§ What you should do
Word for word, retype the first line of the records and every following line through the one containing "- by rewrite app_nil_r.".

################

(** The registry after recording a list of entries, and what that adds to the
    file. *)
Definition record_all (es : list AuditEntry) (r : AgentRegistry) : AgentRegistry :=
  fold_left (fun r e => record_entry e r) es r.

Fixpoint log_text (es : list AuditEntry) : string :=
  match es with
  | [] => ""
  | e :: es => json_line (enc_entry e) +:+ log_text es
  end.

Lemma record_all_entries es r :
  entries r = trim (entries r) ->
  entries (record_all es r) = trim (entries r ++ es).
Proof.
  revert r. induction es as [|e es IH]; intros r Hr; simpl.
  - by rewrite app_nil_r.
  - rewrite IH by (simpl; by rewrite trim_trim). simpl.
    by rewrite trim_app_all, <- app_assoc.
Qed.

Lemma record_all_file es r text :
  auditPath r <> "" -> audit_file r = Some text ->
  audit_file (record_all es r) = Some (text +:+ log_text es).
Proof.
  intros Hp%String.eqb_neq. revert r text Hp.
  induction es as [|e es IH]; intros r text Hp Hf; cbn [record_all fold_left log_text].
  - by rewrite append_nil_r.
  - fold (record_all es (record_entry e r)).
    rewrite (IH _ (text +:+ json_line (enc_entry e))); [by rewrite append_assoc|done|].
    unfold record_entry. cbn [audit_file auditPath]. by rewrite Hp, Hf.
Qed.

Lemma log_text_app es es' : log_text (es ++ es') = log_text es +:+ log_text es'.
Proof.
  induction es as [|e es IH]; cbn [log_text app]; [by rewrite append_nil_l|].
  by rewrite IH, append_assoc.
Qed.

################

§ Solution to this task
(** The registry after recording a list of entries, and what that adds to the
    file. *)
Definition record_all (es : list AuditEntry) (r : AgentRegistry) : AgentRegistry :=
  fold_left (fun r e => record_entry e r) es r.

Fixpoint log_text (es : list AuditEntry) : string :=
  match es with
  | [] => ""
  | e :: es => json_line (enc_entry e) +:+ log_text es
  end.

Lemma record_all_entries es r :
  entries r = trim (entries r) ->
  entries (record_all es r) = trim (entries r ++ es).
Proof.
  revert r. induction es as [|e es IH]; intros r Hr; simpl.
  - by rewrite app_nil_r.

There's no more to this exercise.